La canicule menace de transformer la Coupe du monde 2026 en un véritable test climatique
Des chercheurs spécialisés dans les effets climatiques alertent ce jeudi que près d’une quatrième des matchs prévus pour la Coupe du monde 2026 pourrait se dérouler dans des conditions thermiques extrêmes, posant une menace grave pour la sécurité des joueurs et du public.
La compétition, organisée aux États-Unis, au Canada et au Mexique du 11 juin au 19 juillet, devrait faire face à des températures inhabituellement élevées, en raison du changement climatique.
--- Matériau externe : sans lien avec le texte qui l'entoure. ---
(* ===== verification/RegionProofs.v ===== *)
(** * Regions as point sets

    [region_ok] is the invariant of a region: sound array size, valid bands and the
    exact bounding box.  [SetOp op f] states that a public operation with a destination
    computes the operation [f] on point sets, whatever addresses coincide; it holds of
    intersection, subtraction, union and exclusive or. *)

From stdpp Require Import base list sorting sets gmap.
From Stdlib Require Import ZArith Lia ZifyBool.
From S2P Require Import Prelude Region RegionBands RegionCoalesce RegionOp.

Open Scope Z_scope.

(** ** Bounding boxes *)

Definition in_region (reg : region) (x y : Z) : bool := in_rects (rects reg) x y.

(** [e] is the smallest box around a point set that is not empty. *)
Record tight (P : Z -> Z -> bool) (e : rectangle) : Prop := mkTight {
  ti_in : forall x y, P x y = true -> point_in_rect e x y = true;
  ti_left : exists y, P (r_left e) y = true;
  ti_right : exists y, P (r_right e - 1) y = true;
  ti_top : exists x, P x (r_top e) = true;
  ti_bottom : exists x, P x (r_bottom e - 1) = true
}.

Definition extents_ok (rs : list rectangle) (e : rectangle) : Prop :=
  match rs with [] => e = empty_rect | _ => tight (in_rects rs) e end.

Lemma tight_ext (P Q : Z -> Z -> bool) e :
  (forall x y, P x y = Q x y) -> tight P e -> tight Q e.
Proof.
  intros H [Hi (y1 & H1) (y2 & H2) (x1 & H3) (x2 & H4)].
  split; [intros x y; rewrite <- H; apply Hi | exists y1 | exists y2 | exists x1 | exists x2];
    by rewrite <- H.
Qed.

Lemma valid_corner rs r : valid rs -> r ∈ rs -> in_rects rs (r_left r) (r_top r) = true /\
  in_rects rs (r_right r - 1) (r_bottom r - 1) = true.
Proof.
  intros [Hn _] Hr. rewrite Forall_forall in Hn. specialize (Hn r Hr).
  unfold nonempty in Hn. rewrite !in_rects_true.
  split; exists r; (split; [done |]); unfold point_in_rect; lia.
Qed.

Lemma valid_points rs : valid rs -> rs <> [] -> exists x y, in_rects rs x y = true.
Proof.
  destruct rs as [| r rs]; [done |]. intros Hv _. exists (r_left r), (r_top r).
  apply (valid_corner _ r Hv). apply elem_of_cons. by left.
Qed.

Lemma extents_points rs e x y :
  extents_ok rs e -> in_rects rs x y = true -> point_in_rect e x y = true.
Proof. destruct rs; [done |]. intros [Hi _ _ _ _]. apply Hi. Qed.
(* ===== verification/RegionTheorems.v ===== *)
(** * What regions promise

    The set operations on point sets, equality of canonical regions, and the point and
    rectangle tests. *)

From stdpp Require Import base list sorting sets gmap.
From Stdlib Require Import ZArith Lia ZifyBool.
From S2P Require Import Prelude Region RegionBands RegionCoalesce RegionOp RegionProofs.

Open Scope Z_scope.

(** ** Canonical lists are determined by their points *)

Lemma row_same_sides t b l1 l2 :
  row t b l1 -> row t b l2 -> length l1 = length l2 -> same_sides l1 l2 = true -> l1 = l2.
Proof.
  revert l2. induction l1 as [| r l1 IH]; intros [| s l2] H1 H2 Hl Hs; try done.
  apply row_cons in H1 as [[E1 E2] H1]. apply row_cons in H2 as [[E3 E4] H2].
  cbn [same_sides length] in *. f_equal; [| apply IH; (done || lia)].
  destruct r, s. simpl in *. f_equal; lia.
Qed.

Lemma first_line rs a l : valid rs -> rs = a :: l -> in_rects rs (r_left a) (r_top a) = true.
Proof. intros Hv ->. apply (valid_corner _ a Hv). apply elem_of_cons. by left. Qed.

Lemma first_top_le a l b l2 :
  valid (a :: l) -> valid (b :: l2) ->
  (forall x y, in_rects (a :: l) x y = in_rects (b :: l2) x y) -> r_top b <= r_top a.
Proof.
  intros H1 H2 Hp. pose proof (first_line _ a l H1 eq_refl) as Hin. rewrite Hp in Hin.
  destruct (Z.lt_ge_cases (r_top a) (r_top b)) as [L |]; [| lia].
  rewrite (above_band b l2) in Hin by done. done.
Qed.

(** A first band cannot end inside the other list's first band. *)
Lemma first_bottom_le a l b l2 :
  valid (a :: l) -> valid (b :: l2) -> canonical (a :: l) ->
  (forall x y, in_rects (a :: l) x y = in_rects (b :: l2) x y) -> r_top a = r_top b ->
  r_bottom b <= r_bottom a.
Proof.
  intros H1 H2 Hc Hp Ht. destruct (Z.lt_ge_cases (r_bottom a) (r_bottom b)) as [L |]; [| lia].
  pose proof H1 as ([_ Ha] & _)%valid_cons.
  destruct (Hc a) as [x Hx]; [apply elem_of_cons; by left |].
  exfalso. apply Hx. rewrite !Hp, !(band_line b l2) by (done || lia). done.
Qed.

Lemma canonical_unique rs1 rs2 :
  valid rs1 -> valid rs2 -> canonical rs1 -> canonical rs2 ->
  (forall x y, in_rects rs1 x y = in_rects rs2 x y) -> rs1 = rs2.
Proof.
  remember (length rs1) as n eqn:En. revert rs1 rs2 En.
  induction n as [n IH] using lt_wf_ind. intros [| a l] [| b l2] En V1 V2 C1 C2 Hp; [done | | |].
  { destruct (valid_points _ V2) as (x & y & Hin); [done |]. by rewrite <- Hp in Hin. }
  { destruct (valid_points _ V1) as (x & y & Hin); [done |]. by rewrite Hp in Hin. }
  assert (Hp' : forall x y, in_rects (b :: l2) x y = in_rects (a :: l) x y) by done.
  assert (Et : r_top a = r_top b).
  { pose proof (first_top_le a l b l2 V1 V2 Hp). pose proof (first_top_le b l2 a l V2 V1 Hp'). lia. }
  assert (Eb : r_bottom a = r_bottom b).
  { pose proof (first_bottom_le a l b l2 V1 V2 C1 Hp Et).
    pose proof (first_bottom_le b l2 a l V2 V1 C2 Hp' (eq_sym Et)). lia. }
  destruct (first_band a l V1) as (R1 & _ & _ & B1 & _).
  destruct (first_band b l2 V2) as (R2 & _ & _ & B2 & _).
  fold (band a (a :: l)) (below a (a :: l)) in *. fold (band b (b :: l2)) (below b (b :: l2)) in *.
  pose proof V1 as ([_ Ha] & _)%valid_cons. pose proof V2 as ([_ Hb] & _)%valid_cons.
  assert (Eband : band a (a :: l) = band b (b :: l2)).
  { rewrite <- Et, <- Eb in R2. apply (row_same_sides _ _ _ _ R1 R2);
      destruct (same_sides_or_differ _ _ (band_xsorted a l V1) (band_xsorted b l2 V2))
        as [[? ?] | [x Hx]]; try done;
      exfalso; apply Hx; rewrite <- !(band_line _ _ x (r_top a)) by (done || lia); done. }
  destruct (advance_spec a l (r_bottom a) V1) as (A1 & _ & A3 & _ & A5 & A6); [lia |].
  destruct (advance_spec b l2 (r_bottom b) V2) as (D1 & _ & D3 & _ & _ & D6); [lia |].
  cbv zeta in *. unfold advance in *. rewrite !Z.eqb_refl in *.
  assert (Ebelow : below a (a :: l) = below b (b :: l2)).
  { apply (IH (length (below a (a :: l)))); auto; [destruct (A5 eq_refl); lia |].
    intros x y. destruct (Z.lt_ge_cases y (r_bottom a)).
    - rewrite (in_rects_below _ x y _ B1), (in_rects_below _ x y _ B2) by lia. done.
    - rewrite <- A3, <- D3 by lia. apply Hp. }
  rewrite <- (take_drop (band_length (r_top a) (a :: l)) (a :: l)).
  rewrite <- (take_drop (band_length (r_top b) (b :: l2)) (b :: l2)).
  fold (band a (a :: l)) (below a (a :: l)) (band b (b :: l2)) (below b (b :: l2)).
  by rewrite Eband, Ebelow.
Qed.

Lemma is_rect_equal_eq r s : is_rect_equal r s = true <-> r = s.
Proof.
  unfold is_rect_equal. destruct r, s; simpl. split; [| by intros [=]; lia].
  intros H. f_equal; lia.
Qed.

Lemma rects_equal_eq l1 l2 : length l1 = length l2 -> rects_equal l1 l2 = true <-> l1 = l2.
Proof.
  revert l2. induction l1 as [| r l1 IH]; intros [| s l2] Hl; try done.
  cbn [rects_equal]. rewrite andb_true_iff, is_rect_equal_eq, IH by (simpl in Hl; lia).
  split; [by intros [-> ->] | by intros [=]].
Qed.

Lemma tight_unique P e1 e2 : tight P e1 -> tight P e2 -> e1 = e2.
Proof.
  intros [I1 [a1 L1] [a2 L2] [a3 L3] [a4 L4]] [I2 [b1 K1] [b2 K2] [b3 K3] [b4 K4]].
  apply I2 in L1, L2, L3, L4. apply I1 in K1, K2, K3, K4.
  unfold point_in_rect in *. destruct e1, e2; simpl in *. f_equal; lia.
Qed.

(** Two regions in canonical form compare equal exactly when they have the same
    points. *)
Theorem region_equal_iff_same_points reg1 reg2 :
  region_ok reg1 -> region_ok reg2 -> canonical (rects reg1) -> canonical (rects reg2) ->
  is_region_equal reg1 reg2 = true <->
  forall x y, in_region reg1 x y = in_region reg2 x y.
Proof.
  intros K1 K2 C1 C2. unfold is_region_equal, num_rects. split.
  - destruct (Z.eqb_spec (Z.of_nat (length (rects reg1))) (Z.of_nat (length (rects reg2))))
      as [El |]; cbn [negb]; [| done].
    destruct (Z.eqb_spec (Z.of_nat (length (rects reg1))) 0) as [E0 |].
    + intros _ x y. unfold in_region.
      destruct (rects reg1), (rects reg2); simpl in *; try done; lia.
    + destruct (is_rect_equal _ _); cbn [negb]; [| done].
      intros H x y. apply rects_equal_eq in H; [| lia]. unfold in_region. by rewrite H.
  - intros Hp. assert (E : rects reg1 = rects reg2).
    { apply canonical_unique; try done; [apply K1 | apply K2]. }
    rewrite E, Z.eqb_refl. cbn [negb]. destruct (Z.eqb_spec (Z.of_nat (length (rects reg2))) 0); [done |].
    assert (Hx : is_rect_equal (extents reg1) (extents reg2) = true).
    { apply is_rect_equal_eq. destruct K1 as [_ _ X1], K2 as [_ _ X2]. rewrite E in X1.
      destruct (rects reg2); [by rewrite X1, X2 | by eapply tight_unique]. }
    rewrite Hx. cbn [negb]. by apply rects_equal_eq.
Qed.

(** ** The set operations *)

Section Theorems.
Context (alloc_ok : nat -> Z -> bool).

(** C9: intersection, subtraction, union and exclusive or compute the operation on
    point sets, into a destination that may be one of the sources.  The result is
    well-formed, and canonical when the sources are; no other region changes; an
    operation fails only because memory ran out, with that error. *)
Theorem region_operations_refine_sets dst src1 src2 w rd reg1 reg2 :
  addr_ok w -> heap w !! dst = Some rd -> size_ok rd ->
  heap w !! src1 = Some reg1 -> region_ok reg1 -> heap w !! src2 = Some reg2 -> region_ok reg2 ->
  let P1 := in_region reg1 in
  let P2 := in_region reg2 in
  let canon := canonical (rects reg1) /\ canonical (rects reg2) in
  outcome alloc_ok dst (fun x y => P1 x y && P2 x y) canon w
    (intersect_region alloc_ok dst src1 src2 w) /\
  outcome alloc_ok dst (fun x y => P1 x y && negb (P2 x y)) canon w
    (subtract_region alloc_ok dst src1 src2 w) /\
  outcome alloc_ok dst (fun x y => P1 x y || P2 x y) canon w
    (union_region alloc_ok dst src1 src2 w) /\
  outcome alloc_ok dst (fun x y => xorb (P1 x y) (P2 x y)) canon w
    (xor_region alloc_ok dst src1 src2 w).
Proof.
  intros Ha Hd Hs H1 K1 H2 K2. cbv zeta. split_and!.
  - by apply (intersect_region_set_op alloc_ok dst src1 src2 w rd).
  - by apply (subtract_region_set_op alloc_ok dst src1 src2 w rd).
  - by apply (union_region_set_op alloc_ok dst src1 src2 w rd).
  - by apply (xor_region_set_op alloc_ok dst src1 src2 w rd).
Qed.

(** ** Tests *)

Lemma point_in_rects_exact rs x y : valid rs -> point_in_rects rs x y = in_rects rs x y.
Proof.
  induction rs as [| p rs IH]; [done |]. intros Hv. pose proof Hv as (Hp & Hb & Hr)%valid_cons.
  specialize (IH Hr). cbn [point_in_rects].
  change (in_rects (p :: rs) x y) with (point_in_rect p x y || in_rects rs x y).
  destruct (Z.ltb_spec y (r_top p)).
  { symmetry. by apply (above_band p rs). }
  rewrite IH. unfold point_in_rect, nonempty in *.
  destruct (Z.leb_spec (r_bottom p) y); [lia |].
  destruct (Z.ltb_spec x (r_left p)).
  - rewrite (not_true_is_false (in_rects rs x y)); [lia |].
    intros (s & Hs & Hx)%in_rects_true. rewrite Forall_forall in Hb. specialize (Hb s Hs).
    unfold before, point_in_rect in *. lia.
  - destruct (Z.leb_spec (r_right p) x); lia.
Qed.

Lemma rect_in_rects_exact rs rect :
  valid rs -> is_rect_empty rect = false ->
  rect_in_rects rs rect = true <->
  exists x y, in_rects rs x y = true /\ point_in_rect rect x y = true.
Proof.
  intros Hv He. induction rs as [| p rs IH].
  { split; [done | by intros (x & y & Hin & _)]. }
  pose proof Hv as (Hp & Hb & Hr)%valid_cons. specialize (IH Hr). cbn [rect_in_rects].
  assert (Hc : (exists x y, in_rects (p :: rs) x y = true /\ point_in_rect rect x y = true) <->
    (exists x y, point_in_rect p x y = true /\ point_in_rect rect x y = true) \/
    (exists x y, in_rects rs x y = true /\ point_in_rect rect x y = true)).
  { clear. unfold in_rects. simpl. setoid_rewrite orb_true_iff. split.
    - intros (x & y & [H | H] & H'); [left | right]; by exists x, y.
    - intros [(x & y & H & H') | (x & y & H & H')]; exists x, y; auto. }
  rewrite Hc, <- IH. clear Hc IH. unfold is_rect_empty, nonempty in *.
  assert (Hpr : (exists x y, point_in_rect p x y = true /\ point_in_rect rect x y = true) <->
    r_top p < r_bottom rect /\ r_top rect < r_bottom p /\
    r_left p < r_right rect /\ r_left rect < r_right p).
  { unfold point_in_rect. split; [intros (x & y & H1 & H2); lia |]. intros H.
    exists (Z.max (r_left p) (r_left rect)), (Z.max (r_top p) (r_top rect)). lia. }
  rewrite Hpr. destruct (Z.leb_spec (r_bottom rect) (r_top p)) as [L | L].
  { split; [done |]. intros [? | Hin]; [lia |]. exfalso.
    assert (Hx : forall l, Forall (fun r => r_bottom rect <= r_top r) l -> rect_in_rects l rect = false).
    { intros [| q l] Hq; [done |]. inversion Hq; subst. simpl.
      by replace (r_bottom rect <=? r_top q) with true by lia. }
    rewrite Hx in Hin; [done |]. eapply Forall_impl; [exact Hb |].
    intros s. unfold before. lia. }
  destruct (Z.leb_spec (r_bottom p) (r_top rect)); [intuition lia |].
  destruct (Z.leb_spec (r_right rect) (r_left p)); [intuition lia |].
  destruct (Z.leb_spec (r_right p) (r_left rect)); [intuition lia |].
  intuition lia.
Qed.

(** On a well-formed region [point_in_region] answers membership, and
    [rect_in_region] answers for a rectangle that is not empty whether it shares a
    point with the region, although both stop at the first band or rectangle past
    the one looked for. *)
Theorem region_tests_exact reg :
  region_ok reg ->
  (forall x y, point_in_region reg x y = in_region reg x y) /\
  (forall rect, is_rect_empty rect = false ->
     rect_in_region reg rect = true <->
     exists x y, in_region reg x y = true /\ point_in_rect rect x y = true).
Proof.
  intros [_ Hv _]. split.
  - intros x y. by apply point_in_rects_exact.
  - intros rect He. by apply rect_in_rects_exact.
Qed.
End Theorems.

(** ** Examples *)

Definition demo_rect (l t r b : Z) : region :=
  mkRegion 2 [mkRect l t r b] (mkRect l t r b).

Lemma demo_rect_ok l t r b : l < r -> t < b -> region_ok (demo_rect l t r b).
Proof.
  intros Hl Ht. assert (Hv : valid [mkRect l t r b]).
  { apply valid_cons. unfold nonempty. simpl. split_and!; [lia | lia | constructor | apply valid_nil]. }
  split; [done | exact Hv |].
  split; unfold in_rects, point_in_rect; simpl.
  - intros x y. lia.
  - exists t. lia.
  - exists t. lia.
  - exists l. lia.
  - exists l. lia.
Qed.

Lemma demo_rect_canonical l t r b : l < r -> t < b -> canonical (rects (demo_rect l t r b)).
Proof.
  intros Hl Ht. apply (row_canonical t b); [by repeat constructor |].
  apply (ro_valid _ (demo_rect_ok l t r b Hl Ht)).
Qed.

(** Two overlapping squares. *)
Definition demo_world : world :=
  mkWorld (<[1 := demo_rect 0 0 10 10]> (<[2 := demo_rect 5 5 15 15]> ∅)) 3 (mkEnv 0 0).

Lemma demo_world_addr_ok : addr_ok demo_world.
Proof.
  split; [done |]. intros p [r Hp]. unfold demo_world in Hp. cbn [heap] in Hp.
  apply lookup_insert_Some in Hp as [[<- _] | [_ Hp]]; [done |].
  apply lookup_insert_Some in Hp as [[<- _] | [_ Hp]]; [done |]. by rewrite lookup_empty in Hp.
Qed.

Definition grant (n : nat) (bytes : Z) : bool := true.

Lemma region_operations_refine_sets_witness :
  exists reg, heap (xor_region grant 1 1 2 demo_world).2 !! 1 = Some reg /\
    in_region reg 12 12 = true /\ in_region reg 7 7 = false /\ canonical (rects reg).
Proof.
  destruct (region_operations_refine_sets grant 1 1 2 demo_world (demo_rect 0 0 10 10)
    (demo_rect 0 0 10 10) (demo_rect 5 5 15 15) demo_world_addr_ok eq_refl
    (ro_size _ (demo_rect_ok 0 0 10 10 eq_refl eq_refl)) eq_refl
    (demo_rect_ok 0 0 10 10 eq_refl eq_refl) eq_refl (demo_rect_ok 5 5 15 15 eq_refl eq_refl))
    as (_ & _ & _ & (_ & _ & [(_ & _ & reg & H1 & _ & H3 & H4) | (_ & _ & (n & b & Hf) & _)])).
  - exists reg. split; [exact H1 |]. split; [by rewrite H3 |]. split; [by rewrite H3 |].
    apply H4. split; by apply demo_rect_canonical.
  - discriminate Hf.
Defined.

Lemma region_equal_iff_same_points_witness :
  is_region_equal (demo_rect 0 0 10 10) (demo_rect 5 5 15 15) = true <->
  forall x y, in_region (demo_rect 0 0 10 10) x y = in_region (demo_rect 5 5 15 15) x y.
Proof.
  apply region_equal_iff_same_points; by first [apply demo_rect_ok | apply demo_rect_canonical].
Defined.

Lemma region_tests_exact_witness :
  point_in_region (demo_rect 0 0 10 10) 3 4 = in_region (demo_rect 0 0 10 10) 3 4.
Proof. apply (region_tests_exact (demo_rect 0 0 10 10)). by apply demo_rect_ok. Defined.
(* ===== verification/RegValueTheorems.v ===== *)
(** * What the values of a key promise

    Setting, reading, enumerating and deleting values against a map from lower-case
    names to values. *)

From stdpp Require Import base list gmap sorting.
From Stdlib Require Import ZArith Lia ZifyBool.
From S2P Require Import Prelude Atom AtomProofs AtomTheorems RegValue RegValueProofs.

Open Scope Z_scope.

Abbreviation vmap := (gmap (list Z) key_value).

Section Refine.
Context (casemap : Z -> Z) (alloc_ok : nat -> bool) (junk : Z).
Abbreviation low := (lower casemap).

Definition represents (k : key) (m : vmap) : Prop :=
  key_ok casemap k /\ forall n v, m !! n = Some v <-> v ∈ k_values k /\ low (v_name v) = n.

(** ** Lists in order *)

Lemma sorted_replace l1 v v' l2 :
  low (v_name v') = low (v_name v) -> StronglySorted (vlt casemap) (l1 ++ v :: l2) ->
  StronglySorted (vlt casemap) (l1 ++ v' :: l2).
Proof.
  intros E. rewrite !StronglySorted_app, !StronglySorted_cons. unfold vlt. intros (H1 & H2 & H3 & H4).
  split_and!; [| done | | done].
  - intros x y Hx [-> | Hy]%elem_of_cons; [rewrite E | ]; apply H1; (done || apply elem_of_cons; auto).
  - by rewrite E.
Qed.

Lemma sorted_insert l1 v l2 :
  StronglySorted (vlt casemap) (l1 ++ l2) ->
  Forall (fun w => lex_lt (low (v_name w)) (low (v_name v))) l1 ->
  Forall (fun w => lex_lt (low (v_name v)) (low (v_name w))) l2 ->
  StronglySorted (vlt casemap) (l1 ++ v :: l2).
Proof.
  rewrite !StronglySorted_app, !StronglySorted_cons, Forall_forall. unfold vlt. intros (H1 & H2 & H3) Ha Hb.
  split_and!; try done. intros x y Hx [-> | Hy]%elem_of_cons; [by apply Ha | by apply H1].
Qed.

Lemma sorted_delete l1 v l2 :
  StronglySorted (vlt casemap) (l1 ++ v :: l2) -> StronglySorted (vlt casemap) (l1 ++ l2).
Proof.
  rewrite !StronglySorted_app, !StronglySorted_cons. intros (H1 & H2 & _ & H4). split_and!; try done.
  intros x y Hx Hy. apply H1; [done |]. apply elem_of_cons. by right.
Qed.

(** In an ordered list nothing else has the name of [v]. *)
Lemma sorted_unique l1 v l2 w :
  StronglySorted (vlt casemap) (l1 ++ v :: l2) -> w ∈ l1 ++ l2 -> low (v_name w) <> low (v_name v).
Proof.
  rewrite StronglySorted_app, StronglySorted_cons, Forall_forall. unfold vlt.
  intros (H1 & _ & H3 & _) [Hw | Hw]%elem_of_app E.
  - specialize (H1 w v Hw). rewrite E in H1. eapply lex_irrefl, H1, elem_of_cons. by left.
  - specialize (H3 w Hw). rewrite E in H3. by eapply lex_irrefl.
Qed.

Lemma elem_middle (w v : key_value) l1 l2 : w ∈ l1 ++ v :: l2 <-> w = v \/ w ∈ l1 ++ l2.
Proof. rewrite !elem_of_app, elem_of_cons. tauto. Qed.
Selon une étude menée par le World Weather Attribution (WWA) et l’Imperial College de Londres, le risque d’exposition aux chaleurs intenses a augmenté considérablement comparé à la Coupe du monde 1994.
Friederike Otto, professeure de science climatique à l’Imperial College et cofondatrice du WWA, explique que l’indice WBGT — mesurant température, humidité, ensoleillement et couverture nuageuse — indique une situation dangereuse pour les participants. En effet, un indice de 26°C WBGT est déjà critique, avec des effets mortels possibles en cas d’humidité élevée.
Plusieurs matchs seraient joués dans des conditions équivalentes ou supérieures à ce seuil, dont cinq au-delà de 28°C, soit près du double par rapport à l’époque. Le syndicat des joueurs a souligné que ces températures devraient entraîner l’annulation d’au moins quelques rencontres. Les stades en plein air comme celui de Miami, Kansas City ou New York (lieu du match France-Sénégal le 16 juin) présentent un risque accru pour les spectateurs, qui sont souvent déconnectés des soins médicaux rapides.
Bien que certains stadiums soient climatisés, les scientifiques rappellent qu’une gestion optimale de la sécurité est essentielle pour éviter tout accident. Les recherches mettent en avant l’urgence d’une réduction des émissions carbone afin de préserver la viabilité de ces grands événements sportifs.